The following is a free translation, as far as the meaning can be made out. Only the first two sheets have been reproduced.
Sheet 1 :
Listen, ye friends, give year to the exploits of the ancient Mudaliyar Andradi,
Who held command over Negambo, Alutgama and Jaffna,
Renowned on that account as a minister of war,
Sprung from the Karava ancestry,
He received honors more numerous and secure than all other mortals.
Sheet 2 :
When the Nilames of every korale of the country,
Attacked with their swords and captured like a heap of seed,
And charged with their cruel lances and daggers the embattlements of Sinhale,
And surrounded them, so that no one was left, by any means,
Without being reduced to ashes like burnt straw,
Who are they that fought all over the land and liberated it,
But the famed Karave Mudaliyars.
Page 92 :
The extent of the slave system entered into the domestic life of society in Dutch times, becomes more evident from what are called the ‘de Andrado Papers’, Vol. No. 3210, of the Dutch Records, a collection of legal and administrative documents of the 17th and 18th centuries, dealing with certain matters pertaining to the affairs of the distinguished Karava family of de Andrado, as stated by J. H. O. Paulesz in his introduction to ‘The De Andrado and De Fonseka Manuscripts, Text and Translation’;-
“Bras de Andrado had promised his future son-in-law Thomas Pieris, Junior Surgeon, a dowry of Rix-dollars 400 and had remitted, in cash, jewellery or in land, the bulk of this amount. But a quarrel seems to have broken out between the two families and Bras refused to pay over the small balance of the dowry money still due, even though threatened with legal penalties.

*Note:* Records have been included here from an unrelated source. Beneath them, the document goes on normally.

Lemma logs_for_each {A} P (body : A → M (world Ext) unit) l :
  (∀ x, logs P (body x)) → logs P (for_each body l).
Proof.
  intros Hbody. induction l as [|x l IH]; [apply logs_ret|].
  simpl. apply logs_bind; [apply Hbody|by intros _].
Qed.

Lemma logs_download_loop (P : sigT call → Prop) q_str endpoints :
  (∀ url filename, P (called (urlretrieve url filename))) →
  logs P (download_loop self q_str endpoints).
Proof.
  intros HP. induction endpoints as [|e endpoints IH]; [apply logs_ret|].
  simpl. apply logs_bind; [by apply logs_attempt, logs_invoke|].
  intros [[file_name headers]|ex]; [apply logs_ret|]. by destruct ex.
Qed.

Lemma logs_load (P : sigT call → Prop) bbox :
  (∀ url filename, P (called (urlretrieve url filename))) →
  logs P (_load_osm_from_bbox self bbox).
Proof.
  intros HP. unfold _load_osm_from_bbox.
  apply logs_bind; [by apply logs_download_loop|].
  intros []; [apply logs_ret|apply logs_raise].
Qed.

Lemma logs_acquire (P : sigT call → Prop) settings :
  (∀ url filename, P (called (urlretrieve url filename))) →
  logs P (acquire self settings).
Proof.
  intros HP. unfold acquire.
  destruct (negb (has_keys settings ["filename"])); [|apply logs_ret].
  destruct (negb (has_any_key settings ["place_name"; "bbox"])); [apply logs_raise|].
  apply logs_bind.
  { destruct (has_keys settings ["bbox"]); [|apply logs_ret].
    apply logs_bind; [apply logs_getitem|]. intros bbox. by apply logs_load. }
  intros _. apply logs_bind; [|intros _; apply logs_ret].
  destruct (has_keys settings ["place_name"]); [apply logs_raise|apply logs_ret].
Qed.

Lemma closes_last_invoke : closes_last (Ext := Ext) (invoke db_close).
Proof.
  intros w w' r Hw. exists []. split; [constructor|]. right.
  by rewrite (invoke_calls _ _ _ _ Hw).
Qed.

Lemma closes_last_bind {A B} (m : M (world Ext) A) (f : A → M (world Ext) B) :
  logs not_close m → (∀ a, closes_last (f a)) → closes_last (m ≫= f).
Proof.
  intros Hm Hf w w' r. rewrite bind_eq. destruct (m w) as [w1 [a|e]] eqn:E.
  - intros Hfa. destruct (Hm _ _ _ E) as (n1 & E1 & H1).
    destruct (Hf a _ _ _ Hfa) as (n2 & H2 & [[E2 Hr]|E2]).
    + exists (n1 ++ n2). split; [by apply Forall_app|]. left.
      split; [by rewrite E2, E1, app_assoc|done].
    + exists (n1 ++ n2). split; [by apply Forall_app|]. right.
      by rewrite E2, E1, !app_assoc.
  - intros [= <- <-]. destruct (Hm _ _ _ E) as (n1 & E1 & H1).
    exists n1. split; [done|]. left. split; [done|by exists e].
Qed.

Ltac log_call := apply logs_invoke; exact I.

Lemma closes_last_osm settings : closes_last (osm_run_step self settings).
Proof.
  unfold osm_run_step.
  do 2 (apply closes_last_bind; [log_call|intros _]).
  apply closes_last_bind; [by apply logs_acquire|intros use_overpass_api].
  do 8 (apply closes_last_bind; [log_call|intros _]).
  apply closes_last_bind.
  { destruct (negb use_overpass_api); [apply logs_getitem|apply logs_ret]. }
  intros filename. unfold import_osm.
  do 6 (apply closes_last_bind; [log_call|intros _]).
  apply closes_last_bind; [|intros _; apply closes_last_invoke].
  apply logs_create_datasets. intros R c Hc. by destruct c.
Qed.

Lemma logs_create_table (P : sigT call → Prop) settings file :
  (∀ R (c : call R), not_close (called c) → P (called c)) →
  logs P (create_table self settings file).
Proof.
  intros HP. unfold create_table, ensure_data_file, ensure_schema_file, import_csv.
  apply logs_bind; [apply logs_getitem|intros filename_A].
  apply logs_bind.
  { apply logs_bind; [apply logs_gets|].
    intros []; [apply logs_ret|apply logs_on_files]. }
  intros _. apply logs_bind.
  { apply logs_bind; [apply logs_gets|].
    intros []; [apply logs_ret|apply logs_on_files]. }
  intros _.
  repeat (apply logs_bind; [by apply logs_invoke, HP|intros _]).
  by apply logs_invoke, HP.
Qed.

Lemma closes_last_gip settings : closes_last (gip_run_step self settings).
Proof.
  unfold gip_run_step.
  do 3 (apply closes_last_bind; [log_call|intros _]).
  apply closes_last_bind; [apply logs_getitem|intros filename_A].
  apply closes_last_bind; [log_call|intros _].
  apply closes_last_bind.
  { apply logs_for_each. intros file. unfold extract_member.
    apply logs_bind; [apply logs_gets|].
    intros []; [apply logs_ret|log_call]. }
  intros _. apply closes_last_bind; [|intros _; apply closes_last_invoke].
  apply logs_for_each. intros file. by apply logs_create_table.
Qed.

End RunLogs.

(** X15: in a run of either importer, [db.close()] is called at most
    once and nothing is called after it; a run that raises before its last
    step never calls it, so the connection stays open; a run that returns
    has called it. *)
Theorem X15_connection_is_closed_last `{Collaborators Ext} (self : DbStep) settings :
  closes_last (osm_run_step self settings)
  ∧ closes_last (gip_run_step self settings)
  ∧ (∀ (w w' : world Ext), osm_run_step self settings w = (w', Ok tt) →
       ∃ new, Forall not_close new ∧ calls w' = calls w ++ new ++ [called db_close])
  ∧ (∀ (w w' : world Ext), gip_run_step self settings w = (w', Ok tt) →
       ∃ new, Forall not_close new ∧ calls w' = calls w ++ new ++ [called db_close]).
Proof.
  split; [apply closes_last_osm|]. split; [apply closes_last_gip|].
  split; intros w w' Hrun.
  - destruct (closes_last_osm self settings _ _ _ Hrun)
      as (new & Hnew & [[_ [e He]]|Hcalls]); [done|by exists new].
  - destruct (closes_last_gip self settings _ _ _ Hrun)
      as (new & Hnew & [[_ [e He]]|Hcalls]); [done|by exists new].
Qed.

(** X15 on a run of the OSM importer with a file. *)
Lemma X15_connection_is_closed_last_witness :
  ∃ w' new, osm_run_step Demo.importer Demo.with_file Demo.start = (w', Ok tt)
    ∧ Forall not_close new
    ∧ calls w' = calls Demo.start ++ new ++ [called db_close].
Proof.
  destruct (osm_run_step Demo.importer Demo.with_file Demo.start) as [w' r] eqn:E.
  destruct r as [[]|e]; [|by vm_compute in E].
  destruct (X15_connection_is_closed_last Demo.importer Demo.with_file)
    as (_ & _ & Hosm & _).
  destruct (Hosm Demo.start w' E) as (new & Hnew & Hcalls).
  exists w', new. split; [reflexivity|]. split; [exact Hnew|exact Hcalls].
Defined.

(** ** Settings without the keys a run needs *)

Section MissingKeys.

Context `{Collaborators Ext}.
Variable self : DbStep.

Lemma acquire_nothing settings (w : world Ext) :
  settings !! "filename" = None → settings !! "bbox" = None →
  settings !! "place_name" = None →
  acquire self settings w
  = (w, Raise (Exception
      "neither 'aoi_name' nor 'bbox' parameter specified for OSM download. Terminating.")).
Proof.
  intros Hf Hb Hp. unfold acquire, has_keys, has_any_key. simpl.
  rewrite Hf, Hb, Hp.
  by rewrite !bool_decide_eq_false_2 by apply is_Some_None.
Qed.

Lemma logs_raise_bind {A B} P e (f : A → M (world Ext) B) :
  logs P (raise e ≫= f).
Proof. intros w w' r [= <- _]. exists []. by rewrite app_nil_r. Qed.

Lemma logs_singleton {R} (c : call R) (l : list (sigT call)) :
  called c ∈ l → logs (Ext := Ext) (fun c' => c' ∈ l) (invoke c).
Proof. intros Hc. by apply logs_invoke. Qed.

End MissingKeys.

(** X16: settings without [filename_A] make the run of the GIP importer
    raise [KeyError] once the connection is set up: when the three
    database calls ahead of it return, the run raises it in the world they
    left.  In no case does such a run return, open the archive, touch a
    file or a table, or close the connection: the only calls it can make
    are those three. *)
Theorem X16_gip_run_without_archive_name `{Collaborators Ext} (self : DbStep)
    settings :
  settings !! "filename_A" = None →
  logs (fun c => c ∈ [called PostgresConnection_from_settings_object;
                      called db_connect;
                      called (db_init_extensions_and_schema (data_schema self))])
    (gip_run_step self settings)
  ∧ (∀ w w' : world Ext, gip_run_step self settings w ≠ (w', Ok tt))
  ∧ (∀ w w1 w2 w3 : world Ext,
       invoke PostgresConnection_from_settings_object w = (w1, Ok tt) →
       invoke db_connect w1 = (w2, Ok tt) →
       invoke (db_init_extensions_and_schema (data_schema self)) w2 = (w3, Ok tt) →
       gip_run_step self settings w = (w3, Raise (KeyError "filename_A"))).
Proof.
  intros Hkey. unfold gip_run_step, getitem. rewrite Hkey. split; [|split].
  - apply logs_bind; [apply logs_singleton; set_solver|intros _].
    apply logs_bind; [apply logs_singleton; set_solver|intros _].
    apply logs_bind; [apply logs_singleton; set_solver|intros _].
    apply logs_raise_bind.
  - intros w w' Hrun.
    apply bind_Ok in Hrun as (w1 & [] & _ & Hrun).
    apply bind_Ok in Hrun as (w2 & [] & _ & Hrun).
    apply bind_Ok in Hrun as (w3 & [] & _ & Hrun).
    by apply bind_Ok in Hrun as (w4 & ? & Hraise & _).
  - intros w w1 w2 w3 H1 H2 H3.
    by rewrite bind_eq, H1, bind_eq, H2, bind_eq, H3.
Qed.

(** X16 on the installation, with empty settings. *)
Lemma X16_gip_run_without_archive_name_witness :
  (gip_run_step Demo.importer ∅ Demo.start).2 = Raise (KeyError "filename_A").
Proof.
  destruct (X16_gip_run_without_archive_name Demo.importer ∅) as (_ & _ & Hraise);
    [reflexivity|].
  by rewrite (Hraise Demo.start _ _ _ eq_refl eq_refl eq_refl).
Defined.

(** X17: settings with none of [filename], [bbox] and [place_name] make
    the acquisition raise its configuration exception at once, in the same
    world.  The run of the OSM importer has by then set up the database,
    and it makes no other call: nothing is downloaded, dropped or
    imported, and the connection is not closed. *)
Theorem X17_osm_run_without_source `{Collaborators Ext} (self : DbStep) settings :
  settings !! "filename" = None → settings !! "bbox" = None →
  settings !! "place_name" = None →
  (∀ w : world Ext, acquire self settings w
     = (w, Raise (Exception
          "neither 'aoi_name' nor 'bbox' parameter specified for OSM download. Terminating.")))
  ∧ logs (fun c => c ∈ [called PostgresConnection_from_settings_object;
                        called (db_init_extensions_and_schema (data_schema self))])
      (osm_run_step self settings)
  ∧ (∀ w w' : world Ext, osm_run_step self settings w ≠ (w', Ok tt)).
Proof.
  intros Hf Hb Hp. split; [intros w; by apply acquire_nothing|]. split.
  - unfold osm_run_step.
    apply logs_bind; [apply logs_singleton; set_solver|intros _].
    apply logs_bind; [apply logs_singleton; set_solver|intros _].
    intros w w' r. rewrite bind_eq, acquire_nothing by done.
    intros [= <- _]. exists []. by rewrite app_nil_r.
  - intros w w' Hrun. unfold osm_run_step in Hrun.
    apply bind_Ok in Hrun as (w1 & [] & _ & Hrun).
    apply bind_Ok in Hrun as (w2 & [] & _ & Hrun).
    apply bind_Ok in Hrun as (w3 & b & Hacq & _).
    by rewrite acquire_nothing in Hacq.
Qed.

(** X17 on the installation, with empty settings. *)
Lemma X17_osm_run_without_source_witness :
  (osm_run_step Demo.importer ∅ Demo.start).2
  = Raise (Exception
      "neither 'aoi_name' nor 'bbox' parameter specified for OSM download. Terminating.").
Proof.
  destruct (X17_osm_run_without_source Demo.importer ∅) as (_ & _ & Hnever);
    [reflexivity..|].
  destruct (osm_run_step Demo.importer ∅ Demo.start) as [w' r] eqn:E.
  destruct r as [[]|e]; [by destruct (Hnever Demo.start w')|].
  vm_compute in E. by injection E as _ <-.
Defined.

(** ** The requests of an acquisition *)

Section Requests.

Context `{Collaborators Ext}.
Variable self : DbStep.

Lemma download_loop_calls q_str endpoints (w w' : world Ext) r :
  download_loop self q_str endpoints w = (w', r) →
  ∃ k, (k ≤ length endpoints)%nat
    ∧ calls w' = calls w ++ attempts self q_str (take k endpoints)
    ∧ (r = Ok false → k = length endpoints).
Proof.
  revert w. induction endpoints as [|e endpoints IH]; intros w.
  - intros [= <- <-]. exists 0%nat. by rewrite app_nil_r.
  - rewrite download_loop_cons.
    destruct (invoke _ w) as [w1 [file|ex]] eqn:E.
    + intros [= <- <-]. exists 1%nat. simpl. split; [lia|]. split; [|done].
      by rewrite (invoke_calls _ _ _ _ E).
    + intros Hrest. destruct (IH _ Hrest) as (k & Hk & Hcalls & Hall).
      exists (S k). simpl. split; [lia|]. split; [|by intros ->%Hall].
      rewrite Hcalls, (invoke_calls _ _ _ _ E).
      by rewrite <- app_assoc.
Qed.

Lemma acquire_place_name_only settings (w : world Ext) :
  settings !! "filename" = None → settings !! "bbox" = None →
  is_Some (settings !! "place_name") →
  acquire self settings w
  = (w, Raise (NotImplementedError "OSM import from place name is not yet supported.")).
Proof.
  intros Hf Hb Hp. unfold acquire, has_keys, has_any_key. simpl.
  rewrite Hf, Hb.
  rewrite !bool_decide_eq_false_2 by apply is_Some_None.
  by rewrite !bool_decide_eq_true_2.
Qed.

Lemma acquire_bbox settings bbox (w : world Ext) :
  settings !! "filename" = None → settings !! "bbox" = Some bbox →
  acquire self settings w
  = (_load_osm_from_bbox self bbox;;
     (if bool_decide (is_Some (settings !! "place_name"))
      then raise (NotImplementedError "OSM import from place name is not yet supported.")
      else mret tt);;
     mret true) w.
Proof.
  intros Hf Hb. unfold acquire, has_keys, has_any_key, getitem. simpl.
  rewrite Hf, Hb.
  rewrite bool_decide_eq_false_2 by apply is_Some_None.
  rewrite !(bool_decide_eq_true_2 (is_Some (Some bbox))) by by eexists.
  simpl. rewrite orb_true_r. simpl.
  by destruct (bool_decide (is_Some (settings !! "place_name"))).
Qed.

“Pieris sued him for recovery of the money. But, though he obtained a decree against Bras he still could not force him to pay. Finally, various properties belonging to Bras were seized and auctioned by Disava Schot, in satisfaction of this and certain other claims. Most of the lands confiscated in this way paraveni properties, a fact well known to Bras who was so sure that they could never be taken from him, whatever the circumstances, that he looked upon their sale and transfer to others with indifference, if not sardonic amusement.
“The main interest of the book lies in the action of the judiciary in declaring null and void the order of Governor de Heere, as carried out by Disava Schot and the extraordinary strictness with which the sanctity of paraveni lands were upheld.
“Other elements of interest are the character of Bras de Andrado, often vilified without justification in the heat of legal exchanges, and the social customs among his kinsmen of the Fonseka family and others.”
The cultural interest alluded to in the closing lines of the above summary, is not the least of the value of these Papers to prosperity. First among these, is the custom of giving a marriage portion on the marriage of daughters, the institution of dowry, the custom which has grown to be among the greatest of the social evils of today.
A clear insight into the Slave System and its incidence in the domestic and social life of the past ages, is among the sidelights we glean from these papers.
The deed of November 12, 1695, by which Bras de Andrado bestowed certain property on his daughter, provided that she shall inherit all his goods and slaves, except two lads named Kadrian and Joan who have been set free by him.
Slaves formed part of the land, and were bought and sold with the transfer of ownership of land. A slave girl bought by Thomas Pieris from Bras de Andrado, was taken over by the later “for what she had cost”, on the adjudication of the protracted case between Bras de Andrado and his son-in-law, Thomas Pieris; by the Honorable Court of Justice of the Castle of Colombo under date, August 3, 1703, restoring the lands to the former, on the ground that paraveni properties were inalienable and could not be confiscated or sold for the discharge of private debts.